SoulCycle’s new CEO, Evelyn Webster, has a big job ahead of her.

The former media exec, who joined in December, is not only tasked with bringing the business back to life — SoulCycle studios had to close during the pandemic — but also addressing reports the company fostered a toxic work culture. 

Read more: SoulCycle’s top instructors had sex with clients, ‘fat-shamed’ coworkers, and used homophobic and racist language, but the company treated them like Hollywood stars anyway, insiders say

“People have asked me since I joined, ‘What on earth were you thinking?’ joining basically a boutique fitness business, and a retail business, in the midst of a pandemic?” Webster said in an interview with CNBC’s Lauren Thomas.

“What I knew, is that we wouldn’t be in the pandemic forever,” she said.

SoulCycle, along with other fitness studios and gyms, was forced to close doors during the pandemic to curb the spread of infection.

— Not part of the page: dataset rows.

Lemma contains_spec (k s : pystr) : contains k s = true <-> substring k s.
Proof.
  unfold substring. induction s as [|c s IH]; simpl.
  - rewrite orb_false_r, startswith_spec. split.
    + intros [post H]. exists [], post. done.
    + intros (pre & post & H). destruct pre; simpl in H.
      * eauto.
      * discriminate.
  - rewrite orb_true_iff, startswith_spec, IH. split.
    + intros [[post H] | (pre & post & H)].
      * exists [], post. done.
      * exists (c :: pre), post. simpl. by f_equal.
    + intros (pre & post & H). destruct pre as [|d pre]; simpl in H.
      * left. eauto.
      * right. injection H as _ H. eauto.
Qed.

Lemma lstrip_by_decomp p s :
  exists l, s = l ++ lstrip_by p s /\ Forall (fun c => p c = true) l.
Proof.
  induction s as [|c s (l & Hs & Hl)]; simpl.
  - exists []. split; [done | constructor].
  - destruct (p c) eqn:E.
    + exists (c :: l). split; [simpl; by f_equal | by constructor].
    + exists []. split; [done | constructor].
Qed.

Lemma lstrip_by_head p s c t : lstrip_by p s = c :: t -> p c = false.
Proof.
  induction s as [|d s IH]; simpl; [done |].
  destruct (p d) eqn:E; [done |]. intros H. injection H as -> _. done.
Qed.

Lemma lstrip_by_stop p c t : p c = false -> lstrip_by p (c :: t) = c :: t.
Proof. intros H. simpl. by rewrite H. Qed.

Lemma lstrip_by_all p l s :
  Forall (fun c => p c = true) l -> lstrip_by p (l ++ s) = lstrip_by p s.
Proof. induction 1 as [|c l Hc _ IH]; simpl; [done | by rewrite Hc]. Qed.

Lemma rstrip_by_decomp p s :
  exists r, s = rstrip_by p s ++ r /\ Forall (fun c => p c = true) r.
Proof.
  unfold rstrip_by. destruct (lstrip_by_decomp p (rev s)) as (l & Hs & Hl).
  exists (rev l). split.
  - rewrite <- rev_app_distr, <- Hs. by rewrite rev_involutive.
  - by apply Forall_rev.
Qed.

Lemma rstrip_by_last p s t c : rstrip_by p s = t ++ [c] -> p c = false.
Proof.
  unfold rstrip_by. intros H. apply (f_equal (@rev N)) in H.
  rewrite rev_involutive, rev_app_distr in H. simpl in H.
  by apply lstrip_by_head in H.
Qed.

Lemma rstrip_by_stop p t c : p c = false -> rstrip_by p (t ++ [c]) = t ++ [c].
Proof.
  intros H. unfold rstrip_by. rewrite rev_app_distr. simpl. rewrite H.
  simpl. rewrite rev_involutive. done.
Qed.

Lemma rstrip_by_all p s r :
  Forall (fun c => p c = true) r -> rstrip_by p (s ++ r) = rstrip_by p s.
Proof.
  intros H. unfold rstrip_by. rewrite rev_app_distr.
  rewrite lstrip_by_all; [done | by apply Forall_rev].
Qed.

Lemma rstrip_by_head p s c t : rstrip_by p s = c :: t -> exists t', s = c :: t'.
Proof.
  destruct (rstrip_by_decomp p s) as (r & Hs & _). intros H.
  rewrite H in Hs. simpl in Hs. eauto.
Qed.

(** [strip] returns the trimmed core, *)
Lemma strip_trimmed s : trimmed s (strip s).
Proof.
  unfold trimmed, strip, strip_by.
  destruct (lstrip_by_decomp isspace s) as (l & Hl & Fl).
  destruct (rstrip_by_decomp isspace (lstrip_by isspace s)) as (r & Hr & Fr).
  exists l, r. repeat split; try done.
  - rewrite <- Hr. done.
  - intros c t H. destruct (rstrip_by_head _ _ _ _ H) as [t' Ht'].
    by apply lstrip_by_head in Ht'.
  - intros t c H. by apply rstrip_by_last in H.
Qed.

(** and the trimmed core is unique. *)
Lemma trimmed_strip s core : trimmed s core -> core = strip s.
Proof.
  intros (l & r & -> & Fl & Fr & Hh & Ht). unfold strip, strip_by.
  rewrite lstrip_by_all by done.
  destruct core as [|c t].
  - simpl. rewrite <- (app_nil_r (lstrip_by _ r)).
    pose proof (lstrip_by_all isspace r [] Fr) as E.
    rewrite !app_nil_r in *. simpl in E. rewrite E. done.
  - rewrite <- app_comm_cons, lstrip_by_stop by eauto.
    rewrite app_comm_cons, rstrip_by_all by done.
    destruct (exists_last (l:=c :: t)) as (t' & c' & E); [done |].
    rewrite E. symmetry. apply rstrip_by_stop. eauto.
Qed.

End PyStr.

(** ** [str.lower]

    CPython lowercases code point by code point through the Unicode
    database ([_PyUnicode_ToLowerFull], one to three code points), except
    for capital sigma, whose image depends on the surrounding letters.
    The database is not part of the script: it is a parameter.  ASCII is
    fixed by CPython itself ([Py_TOLOWER]). *)

Class UnicodeData := {
  tolower_full : N -> list N;
  is_cased : N -> bool;
  is_case_ignorable : N -> bool
}.

(** A database that knows no letter beyond ASCII. *)
Definition ascii_only : UnicodeData :=
{| tolower_full := fun c => [c];
   is_cased := fun c => ((0x41 <=? c) && (c <=? 0x5A)) || ((0x61 <=? c) && (c <=? 0x7A));
   is_case_ignorable := fun c => (c =? 0x27) || (c =? 0x2E) || (c =? 0x3A) |}.

Module Lower.
Section WithUnicode.
Context {U : UnicodeData}.

Definition capital_sigma : N := 0x3A3.
Definition final_small_sigma : N := 0x3C2.
Definition small_sigma : N := 0x3C3.

Definition lower_char (c : N) : list N :=
if c <? 0x80 then [if (0x41 <=? c) && (c <=? 0x5A) then c + 0x20 else c]
else tolower_full c.

(** [handle_capital_sigma]: the sigma at hand is final when the nearest
    character before it that is not case-ignorable is cased and the
    nearest such character after it (if any) is not. *)
Definition final_sigma (before_rev after : pystr) : bool :=
match find (fun c => negb (is_case_ignorable c)) before_rev with
| None => false
| Some c =>
    is_cased c &&
    match find (fun c => negb (is_case_ignorable c)) after with
    | None => true
    | Some d => negb (is_cased d)
    end
end.

(** [lower_ucs4] along the string; [before_rev] holds the characters
    already passed, nearest first. *)
Fixpoint lower_from (before_rev s : pystr) : pystr :=
match s with
| [] => []
| c :: rest =>
    (if c =? capital_sigma
     then [if final_sigma before_rev rest then final_small_sigma else small_sigma]
     else lower_char c)
    ++ lower_from (c :: before_rev) rest
end.

(** [s.lower()] *)
Definition lower (s : pystr) : pystr := lower_from [] s.

(** ** PageScanner: the two flags computed in [fetch_url] *)

Definition keywords : list pystr :=
[py "judol"; py "gacor"; py "togel"; py "maxwin"].

(** [any(keyword in text_lower for keyword in (...))] *)
Definition has_judol (text : pystr) : bool :=
let text_lower := lower text in
existsb (fun keyword => PyStr.contains keyword text_lower) keywords.

(** [text.strip().lower() == 'judol'] *)
Definition exact_judol (text : pystr) : bool :=
pystr_eqb (lower (PyStr.strip text)) (py "judol").

(** *** Lowercasing and concatenation *)

Lemma lower_from_app_r before l s :
  exists x, lower_from before (l ++ s) = x ++ lower_from (rev l ++ before) s.
Proof.
  revert before. induction l as [|c l IH]; intros before; simpl.
  - by exists [].
  - destruct (IH (c :: before)) as [x Hx]. rewrite Hx.
    rewrite <- (app_assoc (rev l) [c] before). simpl.
    eexists. rewrite app_assoc. reflexivity.
Qed.

Lemma lower_from_no_sigma before s r :
  capital_sigma ∉ s ->
  lower_from before (s ++ r)
  = flat_map lower_char s ++ lower_from (rev s ++ before) r.
Proof.
  revert before. induction s as [|c s IH]; intros before Hs; simpl; [done |].
  apply not_elem_of_cons in Hs as [Hc Hs].
  destruct (N.eqb_spec c capital_sigma) as [->|_]; [done |].
  rewrite IH by done. rewrite <- (app_assoc (rev s) [c] before). simpl.
  by rewrite app_assoc.
Qed.

Lemma lower_from_sigma before s :
  capital_sigma ∈ s ->
  final_small_sigma ∈ lower_from before s \/ small_sigma ∈ lower_from before s.
Proof.
  revert before. induction s as [|c s IH]; intros before Hs.
  - by apply elem_of_nil in Hs.
  - simpl. apply elem_of_cons in Hs as [<-|Hs].
    + rewrite N.eqb_refl. destruct (final_sigma before s); simpl.
      * left. apply elem_of_cons. by left.
      * right. apply elem_of_cons. by left.
    + destruct (IH (c :: before) Hs) as [H|H].
      * left. apply elem_of_app. by right.
      * right. apply elem_of_app. by right.
Qed.

Lemma lower_judol_no_sigma s : lower s = py "judol" -> capital_sigma ∉ s.
Proof.
  intros H Hs. apply (lower_from_sigma []) in Hs. fold (lower s) in Hs.
  rewrite H in Hs. destruct Hs as [Hs|Hs];
    apply list_elem_of_In in Hs; vm_compute in Hs; intuition discriminate.
Qed.

End WithUnicode.
End Lower.

(** ** Exceptions

    An [Exception] value stands for an instance of Python's [Exception]
    class, the class every error derives from and the one the script's
    handlers name; [exc_str] is what [str(e)] returns.  The signals of the
    interpreter that derive from [BaseException] alone ([KeyboardInterrupt],
    [SystemExit]) are no outcome of the calls modelled here. *)

Inductive ExcClass :=
| ParseError          (* xml.etree.ElementTree.ParseError *)
| OSError             (* FileNotFoundError, PermissionError, ... *)
| ValueError
| LookupError
| UnicodeEncodeError
| RequestException    (* ConnectionError, Timeout, InvalidSchema, ... *)
| OtherException (name : pystr).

Some of those businesses filed for bankruptcy in 2020 — but Webster says she’s betting on the “magic of soul” to bring back the company’s glory days of the mid-2010s. 

Like many studio fitness execs, she’s hoping people will flock back to in-person fitness classes soon.

“There will always be a real need to connect with your community,” she said. “And community is SoulCycle’s superpower.”

Ironically, the idea of “community” is exactly what SoulCycle’s at-home fitness rivals, such as Peloton, have championed. Sales of Peloton’s at-home fitness equipment grew exponentially during the pandemic, prompting experts to question whether consumers who spent $2,000 on a Peloton bike would be prepared to spend money on in-studio classes too.

“You either have to assume that people have now made the shift to more allocation to the home or are going to expand their fitness wallets,” Marc Magliacano, a managing partner at L Catterton, a private-equity firm invested in both Peloton and SoulCycle-owned Equinox, previously told Insider. “And arguably it is hard to make that statement in a recession,” he said.

Read more: THE FUTURE OF FITNESS: An inside look at the winners and losers as the industry faces upheaval

SoulCycle now has its own version of the at-home connected fitness bike, but its in-studio classes are still the core of its business concept.

The “magic of soul” is also reliant on SoulCycle addressing issues in its company culture, called out in an explosive investigation by Business Insider’s Katie Warren.  Through interviews with more than 30 instructors, studio staff, and corporate employees, Warren reported on issues of racism, discrimination, and homophobia amongst SoulCycle instructors, which the company reportedly turned a blind eye to.

At the time, SoulCycle said that “when we receive complaints or allegations related to behavior within our community that does not align to our values, we take those very seriously and both investigate and address them.”

Webster told CNBC that she’d “read quite a lot of coverage coming in” and that “there’s probably quite a lot of opportunity and work to be done around the culture of the organization.”

“We frequently talk about how we’re a culture of diversity, inclusion, acceptance, and love,” she said, adding: “Our riders see that and experience that, but we need to see that, so do prospective instructors and prospective colleagues.”